For many years it has been generally assumed that the rate of cell death within a population of neurons at risk for degeneration increases as the subject ages. This was attributed to a cumulative damage effect, where exposure to events such as oxidative and environmental stresses progressively brings a population of cells toward a critical threshold level from which it cannot recover. As time passes, the likelihood of any given cell in this population crossing that threshold value would increase. A recent study by Clarke et al. challenges this viewpoint, however, and provides compelling data to suggest that the risk of cell death remains constant, and does not increase over time in neuronal populations at risk for degeneration. In this report, Clarke et al. examined the percentage of neurons remaining in at risk populations over time in several neurodegenerative models. If the increasing risk hypothesis were to be correct, then a sigmoidal function would be predicted to best fit the progression of cell loss, as the rate at which cells die would increase progressively over time. Surprisingly, however, none of the 16 different models of neurodegeneration examined were best fit by a sigmoidal decay function. Rather, each was best fit by an exponential decay equation. Such a mathematical model excludes the increased risk model, and supports a model in which the rate of cell loss is either constant, or perhaps decreases, throughout the course of the condition.

To account for their results, Clarke et al. propose a model in which individual cells in subjects with a degenerative condition exist in a mutant steady state. Each individual condition would have its own mutant steady state, which would differ from the steady state observed in non-affected individuals. This mutant steady state would reside closer to a critical threshold that when reached, activates degenerative processes within the cell. The more severe the condition, the closer the mutant steady state would reside to this threshold value. Thus, any individual sporadically occurring event that pushes the cell over threshold would lead to its death. This ‘one hit‘ model is equally likely to affect any given cell in a population at any time, and is not influenced by previous events to which the cell may have been exposed.

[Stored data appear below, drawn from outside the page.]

Lemma wpx_call_store s live sp k va v :
  sim s live sp → user_word ioAPIC localAPIC va →
  run (do_call memSize ioAPIC localAPIC shared live (StoreWord k va v))
      (λ r s', refines r s' (spec_call sp (StoreWord k va v))) s.
Proof.
  intros Hs Hw. simpl. destruct (live !! k) as [pd|] eqn:Hk.
  - apply wpx_bind. eapply wpx_access_word; [done..|].
    intros P pg j s' fl' own' f -> Hi' HP Hu Hd Hj Hnd Hsp Hf Hh. apply wpx_bind.
    eapply (wpx_write _ _ _ _ _ s' fl' own' P); [done|done|done|]. apply wpx_ret. split; [|done]. simpl.
    eapply (sim_alter s' own'); [done|done|exact Hk| | |].
    + eapply vm_inv_write_plain; [done|exact Hi'|exact HP|by intros []|].
      intros a Ha. apply upd_ne. intros ->. by apply Ha, in_frame_entry.
    + intros pd' Hin Hne. split; [by eapply live_dir|]. split; [done|].
      intros q r a Hq Hr Ha. simpl. apply upd_ne. intros ->.
      eapply (own_apart _ _ _ _ _ s' fl' own' q P); [done|exact Hq|exact HP| |exact Ha|by apply in_frame_entry].
      intros ->. assert (r = Page pd pg) as -> by congruence. by apply Hne.
    + intros f' Hh'. by eapply holds_store.
  - apply wpx_ret. split; [|done]. simpl. by rewrite alter_none by (by eapply sim_none).
Qed.
(** A new address space: empty, and no live one is affected. *)
Lemma wpx_new_space s live sp (Q : Z → phys → Prop) :
  sim s live sp →
  (∀ pd s' fl' own', inv s' fl' own' → pd ∉ live → NoDup live → own' !! pd = Some Dir →
     (∀ P va, own' !! P ≠ Some (Page pd va)) →
     holds_space s' own' pd (λ _, 0) → Forall2 (holds_space s' own') live sp → Q pd s') →
  run (make_pd memSize ioAPIC localAPIC shared) Q s.
Proof.
  intros (Hnd & fl & own & Hi & Hsp) HQ. eapply (wpx_make_pd _ _ _ _ _ Hmem Hio Hlo Hneq); [exact Hi|].
  intros pd s' fl' own' Hnone Hi' Hpd Hadd H1 H2 Hnew.
  assert (Hno : ∀ P va, own' !! P ≠ Some (Page pd va)).
  { intros P va HP. destruct (Hnew _ _ HP) as [HP0|[[_ [=]]|[? [=]]]].
    destruct (vi_page _ _ _ _ _ _ _ _ Hi P pd va HP0) as (_ & T & HT & _).
    destruct (vi_table _ _ _ _ _ _ _ _ Hi T pd _ HT) as [? _]. congruence. }
  assert (Hin : pd ∉ live).
  { intros Hin. pose proof (live_dir _ _ _ _ _ Hsp Hin). congruence. }
  eapply (HQ pd s' fl' own'); try done.
  - split; [done|]. split; [done|]. split; [done|]. intros va k Hu Hd Hk. split; [|done].
    intros P HP. by destruct (Hno P va).
  - eapply Forall2_impl; [exact Hsp|]. intros pd' f Hh. eapply same_space_holds; [|exact Hh].
    eapply adds_same; [apply Hh|exact Hadd| |exact Hnew]. intros ->. destruct Hh. congruence.
Qed.

Lemma sim_push s fl own live sp pd f :
  inv s fl own → pd ∉ live → NoDup live → holds_space s own pd f →
  Forall2 (holds_space s own) live sp → sim s (pd :: live) (f :: sp).
Proof. intros. split; [by apply NoDup_cons|]. exists fl, own. split; [done|by constructor]. Qed.

Lemma wpx_call_new s live sp :
  sim s live sp →
  run (do_call memSize ioAPIC localAPIC shared live NewSpace)
      (λ r s', refines r s' (spec_call sp NewSpace)) s.
Proof.
  intros Hs. simpl. apply wpx_bind. eapply wpx_new_space; [done|].
  intros pd s' fl' own' Hi' Hin Hnd _ _ Hh Hsp. apply wpx_ret. split; [|done]. by eapply sim_push.
Qed.

(** The child of a fork holds what its parent holds. *)
Lemma copied_space s fl own s' fl' own' pd child f :
  inv s fl own → inv s' fl' own' → holds_space s own pd f → holds_space s own child (λ _, 0) → pd ≠ child →
  copied ioAPIC localAPIC pd child (2 ^ 32) s own s' own' → holds_space s' own' child f.
Proof.
  intros Hi Hi' (Hpd & _ & _ & Hp) (Hch & H1 & H2 & _) Hne [Ct Cp Co Cd].
  split; [apply (to_keep _ _ _ _ _ Ct); [done|by intros []|done]|].
  split; [apply Cd; [by left|done]|]. split; [apply Cd; [by right|done]|].
  intros va k Hu Hd Hk. destruct (Hp va k Hu Hd Hk) as [Hp1 Hp2]. split.
  - intros P' HP'. destruct (Co P' va HP') as [(P & HP) _].
    destruct (Cp P va HP) as (P2 & HP2 & Hc); [apply Hu|done|].
    rewrite (page_unique _ _ _ _ _ _ _ _ _ _ _ _ Hi' HP' HP2), Hc by done. by apply Hp1.
  - intros Hno. apply Hp2. intros P HP.
    destruct (Cp P va HP) as (P2 & HP2 & _); [apply Hu|done|]. by destruct (Hno P2).
Qed.

Lemma wpx_call_fork s live sp k :
  sim s live sp →
  run (do_call memSize ioAPIC localAPIC shared live (Fork k))
      (λ r s', refines r s' (spec_call sp (Fork k))) s.
Proof.
  intros Hs. simpl. destruct (live !! k) as [pd|] eqn:Hk.
  - apply wpx_bind. eapply wpx_new_space; [done|].
    intros child s1 fl1 own1 Hi1 Hin Hnd Hch Hno Hh0 Hsp1. apply wpx_bind.
    destruct (Forall2_lookup_l _ _ _ _ _ Hsp1 Hk) as (f & Hf & Hh).
    assert (Hne : pd ≠ child) by (intros ->; by eapply Hin, list_elem_of_lookup_2).
    eapply (wpx_fork_copy _ _ _ _ _ Hmem Hio Hlo Hneq); [exact Hi1|apply Hh|exact Hch|done|apply Hno|].
    intros s2 fl2 own2 Hi2 Hc. apply wpx_ret. simpl. rewrite Hf. split; [|done].
    eapply sim_push; [exact Hi2|done|done| |].
    + eapply copied_space; [exact Hi1|exact Hi2|exact Hh|exact Hh0|done|exact Hc].
    + apply Forall2_same_length_lookup. split; [by eapply Forall2_length|].
      intros j pd' f' Hj Hfj. assert (Hh' : holds_space s1 own1 pd' f').
      { destruct (Forall2_lookup_l _ _ _ _ _ Hsp1 Hj) as (f2 & Hf2 & ?). congruence. }
      eapply same_space_holds; [|exact Hh']. eapply touches_same; [exact Hi1|exact Hch|apply Hh'| |apply Hc].
      intros ->. by eapply Hin, list_elem_of_lookup_2.
  - apply wpx_ret. simpl. rewrite (sim_none _ _ _ _ Hs Hk). by split.
Qed.

Lemma wpx_call_exec s live sp k :
  sim s live sp →
  run (do_call memSize ioAPIC localAPIC shared live (Exec k))
      (λ r s', refines r s' (spec_call sp (Exec k))) s.
Proof.
  intros Hs. simpl. destruct (live !! k) as [pd|] eqn:Hk.
  - destruct (sim_some _ _ _ _ _ Hs Hk) as (fl & own & f & Hnd & Hi & Hsp & Hf & Hh).
    apply wpx_bind. eapply (wpx_execl_clear _ _ _ _ _ Hmem Hio Hlo); [exact Hi|apply Hh|].
    intros s' fl' own' Hi' [Ct Cp Cs Cta Cd]. apply wpx_ret. split; [|done]. simpl.
    eapply (sim_alter s own); [done|done|exact Hk|exact Hi'| |].
    + intros pd' Hin Hne. eapply touches_same; [exact Hi|apply Hh|by eapply live_dir|done|done].
    + intros f' (Hpd & H1 & H2 & _). split; [apply (to_keep _ _ _ _ _ Ct); [done|by intros []|done]|].
      split; [apply Cd; [by left|done]|]. split; [apply Cd; [by right|done]|].
      intros va j Hu Hd Hj. split; [|done]. intros P HP. destruct (Cp P va HP) as [?|?]; [done|].
      destruct Hu; lia.
  - apply wpx_ret. split; [|done]. simpl. by rewrite alter_none by (by eapply sim_none).
Qed.

Lemma wpx_call_exit s live sp k :
  sim s live sp →
  run (do_call memSize ioAPIC localAPIC shared live (Exit k))
      (λ r s', refines r s' (spec_call sp (Exit k))) s.
Proof.
  intros Hs. simpl. destruct (live !! k) as [pd|] eqn:Hk.
  - destruct (sim_some _ _ _ _ _ Hs Hk) as (fl & own & f & Hnd & Hi & Hsp & Hf & Hh).
    apply wpx_bind. eapply (wpx_delete_pd _ _ _ _ _ Hmem); [exact Hi|apply Hh|].
    intros s' fl' own' Hi' Hd Hm. apply wpx_ret. split; [|done]. simpl.
    split; [by eapply sublist_NoDup, sublist_delete|]. exists fl', own'. split; [done|].
    assert (Hall : Forall2 (λ pd' f', pd' ≠ pd → holds_space s' own' pd' f') live sp).
    { eapply Forall2_impl; [exact Hsp|]. intros pd' f' Hh' Hne. eapply same_space_holds; [|exact Hh'].
      eapply deleted_same; [apply Hh'|exact Hne|exact Hd|exact Hm]. }
    assert (Hall' : Forall2 (λ pd' f', pd' ≠ pd → holds_space s' own' pd' f') (delete k live) (delete k sp))
      by by apply Forall2_delete.
    assert (Hnin : pd ∉ delete k live).
    { pose proof (delete_Permutation _ _ _ Hk) as Hperm. rewrite Hperm in Hnd. by apply NoDup_cons in Hnd as [? _]. }
    apply Forall2_same_length_lookup. split; [by eapply Forall2_length|]. intros j pd' f' Hj Hfj.
    destruct (Forall2_lookup_l _ _ _ _ _ Hall' Hj) as (f2 & Hf2 & Hh2). assert (f' = f2) as -> by congruence.
    apply Hh2. intros ->. by eapply Hnin, list_elem_of_lookup_2.
  - apply wpx_ret. split; [|done]. simpl. pose proof (sim_none _ _ _ _ Hs Hk) as Hk'.
    by rewrite !delete_none.
Qed.
(* ===== verification/UserHeap.v ===== *)
(** * The heap of user programs (t0.dir/sbin/heap.c)

    A first-fit variant of the kernel heap over the same blocks, with
    checks that let the program go on instead of stopping it, and
    [realloc].  Each function follows its kernel counterpart wherever that
    one returns, so what is proved of those in [Heap] carries over. *)

From S2P Require Import Prelude.
From S2P Require Import HeapInv.
From S2P Require Import Heap.
From S2P Require Import HeapProps.

(** ** Operations *)

Section heap.
(** The address of [static int array[INTS]]. *)
Variable base : Z.

Definition INTS : Z := 0x100000.

(** The statics of a new process: zeroed memory, [safe] = 1. *)
Definition fresh : heap := mkHeap (λ _, 0) INTS 1 0.

Definition abs (x : Z) : M heap Z :=
  if decide (x < 0) then chk (- x) else mret x.

Definition size (i : Z) : M heap Z := v ← rd i; abs v.

Definition headerFromFooter (i : Z) : M heap Z :=
  n ← size i; t ← chk (i - n); chk (t + 1).

Definition footerFromHeader (i : Z) : M heap Z :=
  n ← size i; t ← chk (i + n); chk (t - 1).

(** Every branch returns the index. *)
Definition sanity (i : Z) : M heap Z :=
  sf ← gets safe;
  if decide (sf ≠ 0) then
    if decide (i = 0) then mret 0 else
    l ← gets len;
    if decide (i < 0 ∨ i >= l) then mret i else
    footer ← footerFromHeader i;
    if decide (footer < 0 ∨ footer >= l) then mret i else
    hv ← rd i;
    fv ← rd footer;
    if decide (hv ≠ fv) then mret i else mret i
  else mret i.

Definition left (i : Z) : M heap Z :=
  j ← chk (i - 1); k ← headerFromFooter j; sanity k.

Definition right (i : Z) : M heap Z :=
  n ← size i; k ← chk (i + n); sanity k.

Definition next1 (i : Z) : M heap Z :=
  j ← chk (i + 1); k ← rd j; sanity k.

Definition prev1 (i : Z) : M heap Z :=
  j ← chk (i + 2); k ← rd j; sanity k.

Definition next (i x : Z) : M heap () := j ← chk (i + 1); wr j x.

Definition prev (i x : Z) : M heap () := j ← chk (i + 2); wr j x.

Definition remove (i : Z) : M heap () :=
  prevIndex ← prev1 i;
  nextIndex ← next1 i;
  (if decide (prevIndex = 0)
   then modify (set_avail nextIndex)
   else next prevIndex nextIndex);;
  (if decide (nextIndex ≠ 0)
   then prev nextIndex prevIndex
   else mret ()).

Definition makeAvail (i ints : Z) : M heap () :=
  wr i ints;;
  f ← footerFromHeader i;
  wr f ints;;
  av ← gets avail;
  next i av;;
  prev i 0;;
  (av ← gets avail; if decide (av ≠ 0) then prev av i else mret ());;
  modify (set_avail i).

Definition makeTaken (i ints : Z) : M heap () :=
  neg ← chk (- ints);
  wr i neg;;
  f ← footerFromHeader i;
  neg ← chk (- ints);
  wr f neg.

Definition isAvail (i : Z) : M heap bool :=
  v ← rd i; mret (bool_decide (0 < v)).
Record sems_ok (c : conf S) (ps : list (P * option nat)) : Prop := {
  so_sem : ∀ s, sem_ok (sems c s) (blocked_on ps s);
  so_after : ∀ j p s, ps !! j = Some (p, Some s) → ∃ p0, first p0 = IDown s p
}.

Lemma upd_sem_eq f i x : upd_sem f i x i = x.
Proof. unfold upd_sem. by rewrite decide_True. Qed.

Lemma upd_sem_ne f i j x : j ≠ i → upd_sem f i x j = f j.
Proof. intros. unfold upd_sem. by rewrite decide_False. Qed.

Lemma insert_blocked (ps : list (P * option nat)) i p k o :
  ps !! i = Some (p, None) → ∀ s j, blocked_on (<[i := (k, o)]> ps) s j ↔ blocked_on ps s j ∨ (o = Some s ∧ j = i).
Proof.
  intros Ei s j. unfold blocked_on. destruct (decide (j = i)) as [->|Hn].
  - rewrite list_lookup_insert_eq by (by eapply lookup_lt_Some). rewrite Ei. naive_solver.
  - rewrite list_lookup_insert_ne by done. naive_solver.
Qed.

Lemma wake_blocked (ps : list (P * option nat)) m s j :
  blocked_on (alter (λ t, (t.1, None)) m ps) s j ↔ blocked_on ps s j ∧ j ≠ m.
Proof.
  unfold blocked_on. destruct (decide (j = m)) as [->|Hn].
  - rewrite list_lookup_alter_eq. split; [|naive_solver]. intros [p Hp]. by destruct (ps !! m).
  - rewrite list_lookup_alter_ne by done. naive_solver.
Qed.

Lemma sem_at f s x B s' :
  sem_ok x (B s) → (s' ≠ s → sem_ok (f s') (B s')) → sem_ok (upd_sem f s x s') (B s').
Proof.
  intros Hx Hf. destruct (decide (s' = s)) as [->|]; [by rewrite upd_sem_eq|].
  rewrite upd_sem_ne; auto.
Qed.

Lemma sems_ok_step i c c' ps :
  at_points c ps → sems_ok c ps → exec i c = Some c' → sems_ok c' (points_step i c ps).
Proof.
  intros Hp [Hs Ha] Hex.
  destruct (points_exec i c c' ps Hp Hex) as (_ & p & Ei & Hsem).
  assert (Hrun : ∀ s, ¬ blocked_on ps s i) by (intros s [q Hq]; congruence).
  unfold points_step. rewrite Ei. destruct (first p) as [| |s k|s k|f k] eqn:Ef; [done|done|..].
  - destruct Hsem as [Hsem _]. split.
    + intros s'. rewrite Hsem. pose proof (down_ok _ _ i (Hs s) (Hrun s)) as Hd.
      apply (sem_at _ s _ (blocked_on (<[i := _]> ps))).
      * eapply sem_ok_ext; [|exact Hd]. intros j. rewrite (insert_blocked ps i p k) by done.
        destruct (down i (sems c s)).2; naive_solver.
      * intros Hn. eapply sem_ok_ext; [|apply Hs]. intros j. rewrite (insert_blocked ps i p k) by done.
        destruct (down i (sems c s)).2; naive_solver.
    + intros j q s' Hq. destruct (decide (j = i)) as [->|Hn].
      * rewrite list_lookup_insert_eq in Hq by (by eapply lookup_lt_Some). exists p. rewrite Ef.
        destruct (down i (sems c s)).2; congruence.
      * rewrite list_lookup_insert_ne in Hq by done. by eapply Ha.
  - destruct Hsem as [Hsem _]. pose proof (up_ok _ _ (Hs s)) as Hu.
    assert (Hj : ∀ m, (up (sems c s)).2 = Some m → blocked_on ps s m).
    { intros m Hm. apply (so_waiting _ _ (Hs s)). unfold up in Hm. destruct (waiting (sems c s)); [done|].
      injection Hm as ->. by left. }
    destruct (up (sems c s)).2 as [m|] eqn:Em.
    + split.
      * intros s'. rewrite Hsem. apply (sem_at _ s _ (blocked_on (alter _ m (<[i := _]> ps)))).
        -- eapply sem_ok_ext; [|exact Hu]. intros j. rewrite wake_blocked, (insert_blocked ps i p k) by done. naive_solver.
        -- intros Hn. eapply sem_ok_ext; [|apply Hs]. intros j. rewrite wake_blocked, (insert_blocked ps i p k) by done.
           destruct (Hj m eq_refl) as [q Hq]. split; [|naive_solver]. intros [q' Hq']. split; [left; by exists q'|congruence].
      * intros j q s' Hq. assert (Hb : blocked_on (alter (λ t, (t.1, None)) m (<[i := (k, None)]> ps)) s' j) by by exists q.
        apply wake_blocked in Hb as [Hb Hne]. rewrite list_lookup_alter_ne in Hq by done.
        apply (insert_blocked ps i p k None Ei) in Hb as [[q' Hq']|[[=] _]].
        destruct (decide (j = i)) as [->|Hn]; [congruence|]. rewrite list_lookup_insert_ne in Hq by done. by eapply Ha.
    + split.
      * intros s'. rewrite Hsem. apply (sem_at _ s _ (blocked_on (<[i := _]> ps))).
        -- eapply sem_ok_ext; [|exact Hu]. intros j. rewrite (insert_blocked ps i p k) by done. naive_solver.
        -- intros Hn. eapply sem_ok_ext; [|apply Hs]. intros j. rewrite (insert_blocked ps i p k) by done. naive_solver.
      * intros j q s' Hq. destruct (decide (j = i)) as [->|Hn].
        -- rewrite list_lookup_insert_eq in Hq by (by eapply lookup_lt_Some). congruence.
        -- rewrite list_lookup_insert_ne in Hq by done. by eapply Ha.
  - destruct Hsem as [Hsem _]. split.
    + intros s'. rewrite Hsem. eapply sem_ok_ext; [|apply Hs]. intros j. rewrite (insert_blocked ps i p) by done. naive_solver.
    + intros j q s' Hq. destruct (decide (j = i)) as [->|Hn].
      * rewrite list_lookup_insert_eq in Hq by (by eapply lookup_lt_Some). congruence.
      * rewrite list_lookup_insert_ne in Hq by done. by eapply Ha.
Qed.

(** Where the threads are after a step: the one that stepped, those it
    leaves alone, and the one that it may have woken. *)
Lemma points_lookup i c ps p j q o :
  sems_ok c ps → ps !! i = Some (p, None) → points_step i c ps !! j = Some (q, o) →
  (j = i ∧ q = successor c p ∧ ∀ s k, first p = IDown s k → o = None → count (sems c s) > 0) ∨
  (j ≠ i ∧ ps !! j = Some (q, o)) ∨
  (j ≠ i ∧ o = None ∧ ∃ s k, first p = IUp s k ∧ ps !! j = Some (q, Some s)).
Proof.
  intros Hok Ei Hj. unfold points_step in Hj. unfold successor. rewrite Ei in Hj.
  assert (Hins : ∀ x : P * option nat, <[i := x]> ps !! i = Some x) by (intros; apply list_lookup_insert_eq; by eapply lookup_lt_Some).
  destruct (decide (j = i)) as [->|Hn].
  - left. split; [done|]. destruct (first p) as [| |s k|s k|f k]; try (rewrite Hins in Hj); try (by simplify_eq).
    + injection Hj as <- <-. split; [done|]. intros s' k' [= <- <-]. unfold down. by destruct (decide _).
    + split; [|done]. destruct (up (sems c s)).2 as [m|] eqn:Em; [|rewrite Hins in Hj; by simplify_eq].
      assert (m ≠ i).
      { intros ->. unfold up in Em. destruct (waiting (sems c s)) eqn:Ew; [done|]. injection Em as ->.
        destruct (proj1 (so_waiting _ _ (so_sem _ _ Hok s) i)) as [? ?]; [rewrite Ew; by left|congruence]. }
      rewrite list_lookup_alter_ne, Hins in Hj by done. by simplify_eq.
  - right. assert (Hne : ∀ x : P * option nat, <[i := x]> ps !! j = ps !! j) by (intros; by apply list_lookup_insert_ne).
    destruct (first p) as [| |s k|s k|f k] eqn:Ef; try (rewrite Hne in Hj); try (by left).
    destruct (up (sems c s)).2 as [m|] eqn:Em; [|rewrite Hne in Hj; by left].
    destruct (decide (j = m)) as [->|]; [|rewrite list_lookup_alter_ne, Hne in Hj by done; by left].
    rewrite list_lookup_alter_eq, Hne in Hj. right. split; [done|].
    unfold up in Em. destruct (waiting (sems c s)) eqn:Ew; [done|]. injection Em as ->.
    destruct (proj1 (so_waiting _ _ (so_sem _ _ Hok s) m)) as [q' Hq']; [rewrite Ew; by left|].
    rewrite Hq' in Hj. injection Hj as <- <-. split; [done|]. by exists s, k.
Qed.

These observations have far reaching implications. A constant or decreased rate of cell loss throughout the course of a neurodegenerative condition would suggest that clinical treatments given later in time are equally likely to provide benefit to the remaining cells as those given at earlier times. This differs from the cumulative risk model, in which the likelihood of a treatment being efficacious decreases progressively as the cells increase their risk of death. Furthermore, the ‘one-hit‘ model suggests that any early intervention that moves the mutant steady state away from threshold would provide greater benefit over the course of the lifetime, as the number of spontaneously occurring events reaching threshold would be — in principal — permanently decreased. This is also not necessarily the case for the cumulative hypothesis model, in which if the defect itself were not corrected, the early treatment would likely only slow the progression of the degeneration. And finally, the ‘one-hit‘ model suggests that the treatment scheme need not be directly targeted to the molecular cause of the condition. Any intervention that changes the mutant steady state to a level further away from threshold would be beneficial, irrespective of whether it acts on the factor, or system, responsible for the condition. In several experimental model systems, large numbers of somewhat diverse interventions have afforded neuroprotection to at risk neuronal populations. The specific targets of these agents were therefore implicated as playing a role in the degenerative process. The article published by Clarke et al. suggests that alternative interpretation of these results may have to be considered.